# Activity
Give back exactly the lines of the material below, starting with the line with "- rewrite Hp, Hn', Hconns, length_app, Zplus_mod_idemp_l." and going on through the line with "- eapply kept_inv;".

# Exercise data
----------
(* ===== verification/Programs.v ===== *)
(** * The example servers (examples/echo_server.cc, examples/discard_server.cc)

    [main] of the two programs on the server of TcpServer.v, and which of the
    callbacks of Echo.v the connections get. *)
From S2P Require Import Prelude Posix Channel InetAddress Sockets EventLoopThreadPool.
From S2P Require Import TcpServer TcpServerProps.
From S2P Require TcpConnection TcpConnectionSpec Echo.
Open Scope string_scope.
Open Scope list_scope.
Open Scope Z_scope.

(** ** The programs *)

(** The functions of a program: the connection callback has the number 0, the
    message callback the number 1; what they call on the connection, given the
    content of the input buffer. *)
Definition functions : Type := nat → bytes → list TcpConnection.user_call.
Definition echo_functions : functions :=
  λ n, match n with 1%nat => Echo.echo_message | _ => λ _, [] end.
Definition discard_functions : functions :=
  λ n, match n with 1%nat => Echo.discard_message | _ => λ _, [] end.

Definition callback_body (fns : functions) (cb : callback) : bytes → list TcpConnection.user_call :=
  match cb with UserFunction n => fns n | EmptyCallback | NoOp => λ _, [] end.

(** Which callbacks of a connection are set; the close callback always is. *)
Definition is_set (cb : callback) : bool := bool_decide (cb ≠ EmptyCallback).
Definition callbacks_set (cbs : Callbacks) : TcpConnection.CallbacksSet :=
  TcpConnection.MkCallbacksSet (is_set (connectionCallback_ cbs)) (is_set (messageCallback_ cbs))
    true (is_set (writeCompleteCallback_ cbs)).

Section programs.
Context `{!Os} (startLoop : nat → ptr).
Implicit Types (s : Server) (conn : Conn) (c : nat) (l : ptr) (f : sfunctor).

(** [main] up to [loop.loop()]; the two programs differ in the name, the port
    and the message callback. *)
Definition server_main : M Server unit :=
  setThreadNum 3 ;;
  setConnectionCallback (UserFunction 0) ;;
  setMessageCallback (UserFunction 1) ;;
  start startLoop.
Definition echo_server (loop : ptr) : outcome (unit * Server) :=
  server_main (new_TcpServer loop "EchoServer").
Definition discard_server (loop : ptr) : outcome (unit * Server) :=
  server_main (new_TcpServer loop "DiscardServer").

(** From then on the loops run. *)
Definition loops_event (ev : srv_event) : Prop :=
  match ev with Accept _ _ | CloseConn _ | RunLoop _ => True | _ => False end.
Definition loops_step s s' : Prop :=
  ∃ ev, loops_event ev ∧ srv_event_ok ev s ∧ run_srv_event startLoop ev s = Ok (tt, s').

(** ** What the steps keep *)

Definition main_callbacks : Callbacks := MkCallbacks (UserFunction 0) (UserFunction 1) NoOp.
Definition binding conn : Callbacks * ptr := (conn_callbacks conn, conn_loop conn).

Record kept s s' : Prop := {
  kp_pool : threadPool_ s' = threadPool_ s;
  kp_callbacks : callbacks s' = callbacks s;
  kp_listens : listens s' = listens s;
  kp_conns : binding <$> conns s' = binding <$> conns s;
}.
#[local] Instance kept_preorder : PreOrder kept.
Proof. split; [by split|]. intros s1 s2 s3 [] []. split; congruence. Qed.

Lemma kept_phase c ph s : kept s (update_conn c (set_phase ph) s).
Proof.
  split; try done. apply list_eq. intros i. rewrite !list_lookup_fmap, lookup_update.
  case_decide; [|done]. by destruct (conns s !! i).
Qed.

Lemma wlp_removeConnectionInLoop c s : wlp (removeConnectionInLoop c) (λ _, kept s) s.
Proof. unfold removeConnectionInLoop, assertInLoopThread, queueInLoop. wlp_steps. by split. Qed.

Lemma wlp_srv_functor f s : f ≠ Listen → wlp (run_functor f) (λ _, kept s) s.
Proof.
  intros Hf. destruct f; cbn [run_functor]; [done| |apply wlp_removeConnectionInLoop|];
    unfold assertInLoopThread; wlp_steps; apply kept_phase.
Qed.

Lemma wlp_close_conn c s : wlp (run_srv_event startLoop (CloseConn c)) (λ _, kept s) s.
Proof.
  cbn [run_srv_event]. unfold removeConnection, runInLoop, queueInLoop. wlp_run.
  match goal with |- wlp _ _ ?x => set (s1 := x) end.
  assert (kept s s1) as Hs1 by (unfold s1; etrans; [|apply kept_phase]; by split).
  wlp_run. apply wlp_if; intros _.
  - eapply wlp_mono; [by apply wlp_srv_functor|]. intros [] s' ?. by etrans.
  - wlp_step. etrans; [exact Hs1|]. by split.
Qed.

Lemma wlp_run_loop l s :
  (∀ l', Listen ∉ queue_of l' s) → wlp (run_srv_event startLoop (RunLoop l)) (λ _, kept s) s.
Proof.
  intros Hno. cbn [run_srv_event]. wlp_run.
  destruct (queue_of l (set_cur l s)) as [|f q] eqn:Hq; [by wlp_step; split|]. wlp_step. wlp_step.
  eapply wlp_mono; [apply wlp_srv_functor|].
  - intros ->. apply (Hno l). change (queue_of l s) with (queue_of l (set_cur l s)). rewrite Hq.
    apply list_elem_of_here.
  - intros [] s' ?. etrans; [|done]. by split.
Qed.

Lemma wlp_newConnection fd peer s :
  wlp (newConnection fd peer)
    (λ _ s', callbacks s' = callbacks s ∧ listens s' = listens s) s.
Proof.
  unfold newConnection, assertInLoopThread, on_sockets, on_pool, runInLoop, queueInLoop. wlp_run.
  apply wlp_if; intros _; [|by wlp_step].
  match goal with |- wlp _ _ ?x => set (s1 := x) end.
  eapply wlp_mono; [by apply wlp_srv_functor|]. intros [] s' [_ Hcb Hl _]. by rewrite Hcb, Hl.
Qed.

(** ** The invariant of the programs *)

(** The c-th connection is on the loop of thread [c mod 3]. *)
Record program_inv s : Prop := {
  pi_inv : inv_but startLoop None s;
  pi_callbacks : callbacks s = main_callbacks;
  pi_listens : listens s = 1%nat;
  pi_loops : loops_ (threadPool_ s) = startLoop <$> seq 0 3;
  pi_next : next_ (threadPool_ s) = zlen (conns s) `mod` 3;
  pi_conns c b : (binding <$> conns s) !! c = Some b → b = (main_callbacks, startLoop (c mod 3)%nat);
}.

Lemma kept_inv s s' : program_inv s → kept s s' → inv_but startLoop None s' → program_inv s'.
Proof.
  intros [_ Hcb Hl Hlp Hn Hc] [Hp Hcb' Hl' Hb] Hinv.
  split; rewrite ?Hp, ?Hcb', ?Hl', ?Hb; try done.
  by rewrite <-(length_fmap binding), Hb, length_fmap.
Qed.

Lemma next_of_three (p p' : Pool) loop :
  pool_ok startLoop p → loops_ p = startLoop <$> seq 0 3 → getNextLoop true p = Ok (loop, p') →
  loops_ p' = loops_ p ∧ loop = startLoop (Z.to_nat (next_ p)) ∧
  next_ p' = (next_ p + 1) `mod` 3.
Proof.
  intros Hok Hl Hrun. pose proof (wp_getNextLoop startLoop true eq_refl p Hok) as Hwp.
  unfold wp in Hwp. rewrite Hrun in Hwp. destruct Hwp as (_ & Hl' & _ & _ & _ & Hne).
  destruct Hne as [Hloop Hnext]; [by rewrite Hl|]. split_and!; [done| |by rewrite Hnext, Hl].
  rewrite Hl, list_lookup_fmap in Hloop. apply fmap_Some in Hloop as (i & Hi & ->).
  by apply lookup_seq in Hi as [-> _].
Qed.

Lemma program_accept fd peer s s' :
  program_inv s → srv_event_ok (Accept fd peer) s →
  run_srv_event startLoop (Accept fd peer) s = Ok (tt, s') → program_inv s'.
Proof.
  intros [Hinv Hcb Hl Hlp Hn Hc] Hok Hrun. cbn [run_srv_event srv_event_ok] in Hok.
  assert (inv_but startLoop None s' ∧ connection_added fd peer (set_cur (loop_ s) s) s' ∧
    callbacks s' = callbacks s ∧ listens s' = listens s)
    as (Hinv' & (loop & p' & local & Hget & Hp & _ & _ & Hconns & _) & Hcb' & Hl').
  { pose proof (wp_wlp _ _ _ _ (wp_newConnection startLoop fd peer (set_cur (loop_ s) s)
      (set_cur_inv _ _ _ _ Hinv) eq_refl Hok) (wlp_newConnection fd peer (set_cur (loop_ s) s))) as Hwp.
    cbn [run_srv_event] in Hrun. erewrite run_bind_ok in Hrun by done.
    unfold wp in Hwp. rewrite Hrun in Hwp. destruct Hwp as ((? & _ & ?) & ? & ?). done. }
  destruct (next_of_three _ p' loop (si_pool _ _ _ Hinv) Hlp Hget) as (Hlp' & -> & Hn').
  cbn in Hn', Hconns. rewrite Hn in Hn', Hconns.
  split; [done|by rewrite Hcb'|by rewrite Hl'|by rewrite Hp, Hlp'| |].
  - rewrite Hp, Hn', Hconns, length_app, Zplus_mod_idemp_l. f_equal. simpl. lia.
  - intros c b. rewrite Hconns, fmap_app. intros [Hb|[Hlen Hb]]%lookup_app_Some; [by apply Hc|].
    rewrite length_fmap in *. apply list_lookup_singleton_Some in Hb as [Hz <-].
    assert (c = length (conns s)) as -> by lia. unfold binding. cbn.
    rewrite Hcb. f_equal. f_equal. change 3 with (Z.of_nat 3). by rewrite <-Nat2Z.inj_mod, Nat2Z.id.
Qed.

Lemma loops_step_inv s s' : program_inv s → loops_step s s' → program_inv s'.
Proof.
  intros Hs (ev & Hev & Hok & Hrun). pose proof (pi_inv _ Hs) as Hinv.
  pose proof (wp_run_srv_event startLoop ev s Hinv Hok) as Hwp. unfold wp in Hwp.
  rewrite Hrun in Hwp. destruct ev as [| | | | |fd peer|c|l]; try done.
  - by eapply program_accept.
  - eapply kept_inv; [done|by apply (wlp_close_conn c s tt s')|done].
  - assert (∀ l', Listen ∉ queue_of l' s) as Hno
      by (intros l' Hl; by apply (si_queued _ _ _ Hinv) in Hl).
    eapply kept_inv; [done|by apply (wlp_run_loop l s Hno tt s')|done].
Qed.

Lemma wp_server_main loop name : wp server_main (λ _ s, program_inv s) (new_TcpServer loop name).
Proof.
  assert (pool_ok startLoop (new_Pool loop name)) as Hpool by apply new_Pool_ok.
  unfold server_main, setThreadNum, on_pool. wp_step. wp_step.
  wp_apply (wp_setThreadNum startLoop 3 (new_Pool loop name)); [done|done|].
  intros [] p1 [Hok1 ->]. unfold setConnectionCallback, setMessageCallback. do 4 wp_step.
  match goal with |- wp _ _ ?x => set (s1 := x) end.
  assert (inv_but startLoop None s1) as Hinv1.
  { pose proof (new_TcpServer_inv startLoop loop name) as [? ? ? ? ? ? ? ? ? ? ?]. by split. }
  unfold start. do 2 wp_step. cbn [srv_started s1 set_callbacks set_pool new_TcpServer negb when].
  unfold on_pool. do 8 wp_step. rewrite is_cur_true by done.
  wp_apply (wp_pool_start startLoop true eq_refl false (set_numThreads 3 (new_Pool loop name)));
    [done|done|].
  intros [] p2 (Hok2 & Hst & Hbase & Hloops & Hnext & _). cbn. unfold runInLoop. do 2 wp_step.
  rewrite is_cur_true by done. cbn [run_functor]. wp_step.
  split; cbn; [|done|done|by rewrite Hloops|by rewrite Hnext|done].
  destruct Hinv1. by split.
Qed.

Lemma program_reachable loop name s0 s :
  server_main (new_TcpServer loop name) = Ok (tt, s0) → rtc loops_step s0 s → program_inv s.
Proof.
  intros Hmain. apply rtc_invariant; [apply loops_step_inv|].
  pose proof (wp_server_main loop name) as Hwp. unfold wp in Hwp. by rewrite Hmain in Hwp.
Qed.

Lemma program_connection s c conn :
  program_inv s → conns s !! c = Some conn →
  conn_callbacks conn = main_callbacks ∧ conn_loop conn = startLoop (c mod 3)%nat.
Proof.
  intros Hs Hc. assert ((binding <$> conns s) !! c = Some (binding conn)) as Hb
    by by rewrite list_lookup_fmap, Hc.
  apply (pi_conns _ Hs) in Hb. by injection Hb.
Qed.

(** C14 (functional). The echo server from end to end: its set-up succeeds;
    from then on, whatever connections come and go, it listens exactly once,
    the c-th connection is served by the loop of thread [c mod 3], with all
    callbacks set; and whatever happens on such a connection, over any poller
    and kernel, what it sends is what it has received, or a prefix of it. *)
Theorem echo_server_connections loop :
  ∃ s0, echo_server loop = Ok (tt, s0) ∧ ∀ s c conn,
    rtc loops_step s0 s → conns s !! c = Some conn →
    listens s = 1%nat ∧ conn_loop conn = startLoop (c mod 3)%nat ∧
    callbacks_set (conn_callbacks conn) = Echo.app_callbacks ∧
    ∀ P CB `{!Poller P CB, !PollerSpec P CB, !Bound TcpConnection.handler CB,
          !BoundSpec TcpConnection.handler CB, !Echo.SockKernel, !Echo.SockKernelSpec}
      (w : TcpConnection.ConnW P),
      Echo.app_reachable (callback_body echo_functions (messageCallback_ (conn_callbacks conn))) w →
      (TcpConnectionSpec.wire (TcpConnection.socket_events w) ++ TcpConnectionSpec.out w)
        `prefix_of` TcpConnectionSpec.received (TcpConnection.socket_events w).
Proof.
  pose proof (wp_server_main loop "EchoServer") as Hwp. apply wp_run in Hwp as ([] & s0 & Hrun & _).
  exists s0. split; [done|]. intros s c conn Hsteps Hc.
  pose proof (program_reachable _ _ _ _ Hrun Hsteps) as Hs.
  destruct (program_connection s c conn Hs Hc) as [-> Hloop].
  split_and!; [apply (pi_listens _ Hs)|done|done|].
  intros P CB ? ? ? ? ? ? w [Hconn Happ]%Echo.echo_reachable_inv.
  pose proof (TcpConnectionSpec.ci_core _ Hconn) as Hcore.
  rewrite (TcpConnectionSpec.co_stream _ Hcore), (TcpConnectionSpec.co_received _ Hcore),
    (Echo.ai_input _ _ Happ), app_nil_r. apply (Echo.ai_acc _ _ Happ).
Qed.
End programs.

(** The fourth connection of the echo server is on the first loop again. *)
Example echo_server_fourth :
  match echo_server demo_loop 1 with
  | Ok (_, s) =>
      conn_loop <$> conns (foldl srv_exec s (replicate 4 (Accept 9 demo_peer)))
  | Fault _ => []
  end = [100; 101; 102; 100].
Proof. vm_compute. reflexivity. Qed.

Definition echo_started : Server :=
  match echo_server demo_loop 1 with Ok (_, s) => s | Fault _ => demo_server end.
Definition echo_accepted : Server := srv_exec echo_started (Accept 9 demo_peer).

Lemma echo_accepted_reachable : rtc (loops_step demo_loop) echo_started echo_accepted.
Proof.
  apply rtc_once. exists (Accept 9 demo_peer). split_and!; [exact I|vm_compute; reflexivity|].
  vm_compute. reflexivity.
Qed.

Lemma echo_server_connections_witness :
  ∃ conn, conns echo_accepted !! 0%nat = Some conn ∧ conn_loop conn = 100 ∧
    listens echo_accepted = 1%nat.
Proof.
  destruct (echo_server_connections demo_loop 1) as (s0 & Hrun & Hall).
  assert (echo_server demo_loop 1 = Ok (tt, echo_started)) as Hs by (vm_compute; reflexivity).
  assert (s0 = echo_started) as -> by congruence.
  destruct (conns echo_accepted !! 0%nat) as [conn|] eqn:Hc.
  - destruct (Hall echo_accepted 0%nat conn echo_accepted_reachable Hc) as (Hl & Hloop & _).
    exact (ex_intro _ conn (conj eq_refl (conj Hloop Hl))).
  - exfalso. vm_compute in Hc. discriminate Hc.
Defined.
----------
# Worked solution
  - rewrite Hp, Hn', Hconns, length_app, Zplus_mod_idemp_l. f_equal. simpl. lia.
  - intros c b. rewrite Hconns, fmap_app. intros [Hb|[Hlen Hb]]%lookup_app_Some; [by apply Hc|].
    rewrite length_fmap in *. apply list_lookup_singleton_Some in Hb as [Hz <-].
    assert (c = length (conns s)) as -> by lia. unfold binding. cbn.
    rewrite Hcb. f_equal. f_equal. change 3 with (Z.of_nat 3). by rewrite <-Nat2Z.inj_mod, Nat2Z.id.
Qed.

Lemma loops_step_inv s s' : program_inv s → loops_step s s' → program_inv s'.
Proof.
  intros Hs (ev & Hev & Hok & Hrun). pose proof (pi_inv _ Hs) as Hinv.
  pose proof (wp_run_srv_event startLoop ev s Hinv Hok) as Hwp. unfold wp in Hwp.
  rewrite Hrun in Hwp. destruct ev as [| | | | |fd peer|c|l]; try done.
  - by eapply program_accept.
  - eapply kept_inv; [done|by apply (wlp_close_conn c s tt s')|done].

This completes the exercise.